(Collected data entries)
== Segment start ==

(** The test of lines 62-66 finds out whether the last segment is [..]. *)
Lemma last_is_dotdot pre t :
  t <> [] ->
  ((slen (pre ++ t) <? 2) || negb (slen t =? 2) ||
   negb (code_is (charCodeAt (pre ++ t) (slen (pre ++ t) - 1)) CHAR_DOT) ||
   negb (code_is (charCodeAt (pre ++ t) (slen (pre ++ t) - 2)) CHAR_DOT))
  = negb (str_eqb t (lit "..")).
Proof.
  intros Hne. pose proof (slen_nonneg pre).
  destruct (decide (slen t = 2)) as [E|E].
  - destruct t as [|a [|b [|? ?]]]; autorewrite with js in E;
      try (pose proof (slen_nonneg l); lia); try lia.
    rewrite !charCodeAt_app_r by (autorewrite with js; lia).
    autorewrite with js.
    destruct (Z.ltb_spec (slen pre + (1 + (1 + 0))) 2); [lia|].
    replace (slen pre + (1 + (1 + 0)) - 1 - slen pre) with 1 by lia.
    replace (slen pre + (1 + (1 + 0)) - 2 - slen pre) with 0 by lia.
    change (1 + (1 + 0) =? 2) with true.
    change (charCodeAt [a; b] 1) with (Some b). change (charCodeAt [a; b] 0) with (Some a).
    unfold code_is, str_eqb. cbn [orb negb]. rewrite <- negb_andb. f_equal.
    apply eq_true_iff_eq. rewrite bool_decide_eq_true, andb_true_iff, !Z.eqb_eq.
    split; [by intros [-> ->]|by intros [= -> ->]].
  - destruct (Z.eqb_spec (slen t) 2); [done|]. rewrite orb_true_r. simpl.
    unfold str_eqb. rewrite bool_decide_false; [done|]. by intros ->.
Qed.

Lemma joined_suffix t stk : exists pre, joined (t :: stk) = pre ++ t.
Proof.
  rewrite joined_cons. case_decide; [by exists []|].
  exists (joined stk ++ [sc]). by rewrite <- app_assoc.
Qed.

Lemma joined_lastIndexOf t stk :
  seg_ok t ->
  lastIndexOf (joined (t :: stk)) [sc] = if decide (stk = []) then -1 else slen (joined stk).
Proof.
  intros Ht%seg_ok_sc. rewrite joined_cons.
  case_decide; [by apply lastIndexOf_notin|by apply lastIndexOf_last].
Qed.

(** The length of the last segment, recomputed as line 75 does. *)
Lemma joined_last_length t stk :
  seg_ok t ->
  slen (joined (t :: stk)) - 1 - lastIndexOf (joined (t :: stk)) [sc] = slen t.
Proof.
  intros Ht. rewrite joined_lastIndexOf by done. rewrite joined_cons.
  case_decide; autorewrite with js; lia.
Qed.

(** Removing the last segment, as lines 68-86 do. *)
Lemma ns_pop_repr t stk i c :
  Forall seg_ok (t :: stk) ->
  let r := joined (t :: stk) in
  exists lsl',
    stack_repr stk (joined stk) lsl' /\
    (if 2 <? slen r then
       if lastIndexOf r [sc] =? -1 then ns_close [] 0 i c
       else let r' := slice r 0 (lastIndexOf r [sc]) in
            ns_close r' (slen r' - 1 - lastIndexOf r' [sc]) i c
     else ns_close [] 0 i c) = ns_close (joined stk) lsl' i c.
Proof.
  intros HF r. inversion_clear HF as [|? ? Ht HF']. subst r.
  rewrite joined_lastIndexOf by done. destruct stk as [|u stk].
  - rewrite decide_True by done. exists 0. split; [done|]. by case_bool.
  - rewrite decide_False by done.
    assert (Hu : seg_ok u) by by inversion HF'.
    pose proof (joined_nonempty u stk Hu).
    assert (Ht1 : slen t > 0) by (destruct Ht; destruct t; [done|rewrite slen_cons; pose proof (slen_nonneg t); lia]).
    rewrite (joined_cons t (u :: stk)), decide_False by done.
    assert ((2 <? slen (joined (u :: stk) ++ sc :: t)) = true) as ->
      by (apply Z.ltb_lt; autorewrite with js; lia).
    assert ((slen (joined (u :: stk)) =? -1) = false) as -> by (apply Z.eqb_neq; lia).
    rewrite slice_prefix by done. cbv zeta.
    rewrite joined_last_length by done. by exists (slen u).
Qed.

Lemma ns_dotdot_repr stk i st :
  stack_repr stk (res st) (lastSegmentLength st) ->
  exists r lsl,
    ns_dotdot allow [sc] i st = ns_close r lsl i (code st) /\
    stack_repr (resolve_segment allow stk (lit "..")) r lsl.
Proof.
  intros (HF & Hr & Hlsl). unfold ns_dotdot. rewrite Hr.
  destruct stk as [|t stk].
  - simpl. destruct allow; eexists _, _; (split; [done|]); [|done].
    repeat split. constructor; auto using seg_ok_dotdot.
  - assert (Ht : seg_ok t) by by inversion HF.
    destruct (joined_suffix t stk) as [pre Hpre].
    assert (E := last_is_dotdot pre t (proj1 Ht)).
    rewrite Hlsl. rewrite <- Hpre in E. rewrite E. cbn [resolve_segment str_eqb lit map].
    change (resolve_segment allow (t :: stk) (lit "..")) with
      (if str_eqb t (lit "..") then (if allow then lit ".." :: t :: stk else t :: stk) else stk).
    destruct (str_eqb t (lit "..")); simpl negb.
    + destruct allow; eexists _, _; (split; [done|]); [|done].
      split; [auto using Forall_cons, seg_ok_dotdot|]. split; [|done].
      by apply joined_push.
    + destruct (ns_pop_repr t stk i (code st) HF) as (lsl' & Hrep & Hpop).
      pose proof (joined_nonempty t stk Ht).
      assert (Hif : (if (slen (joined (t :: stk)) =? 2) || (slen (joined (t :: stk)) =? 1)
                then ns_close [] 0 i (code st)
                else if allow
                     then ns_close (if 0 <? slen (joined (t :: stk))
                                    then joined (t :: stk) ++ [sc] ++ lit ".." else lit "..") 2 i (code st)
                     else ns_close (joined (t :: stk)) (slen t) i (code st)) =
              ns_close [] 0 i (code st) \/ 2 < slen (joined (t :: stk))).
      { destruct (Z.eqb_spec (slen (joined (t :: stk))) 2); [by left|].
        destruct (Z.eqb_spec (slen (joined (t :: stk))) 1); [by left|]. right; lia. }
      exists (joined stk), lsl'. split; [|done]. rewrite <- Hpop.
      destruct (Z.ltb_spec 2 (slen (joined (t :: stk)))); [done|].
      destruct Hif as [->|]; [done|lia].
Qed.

== Segment end ==

- **Your objective**: Copy out every line of the data in which the word "pose" is found.

- **Output of the task**:
  intros Hne. pose proof (slen_nonneg pre).
      try (pose proof (slen_nonneg l); lia); try lia.
    pose proof (joined_nonempty u stk Hu).
    assert (Ht1 : slen t > 0) by (destruct Ht; destruct t; [done|rewrite slen_cons; pose proof (slen_nonneg t); lia]).
      pose proof (joined_nonempty t stk Ht).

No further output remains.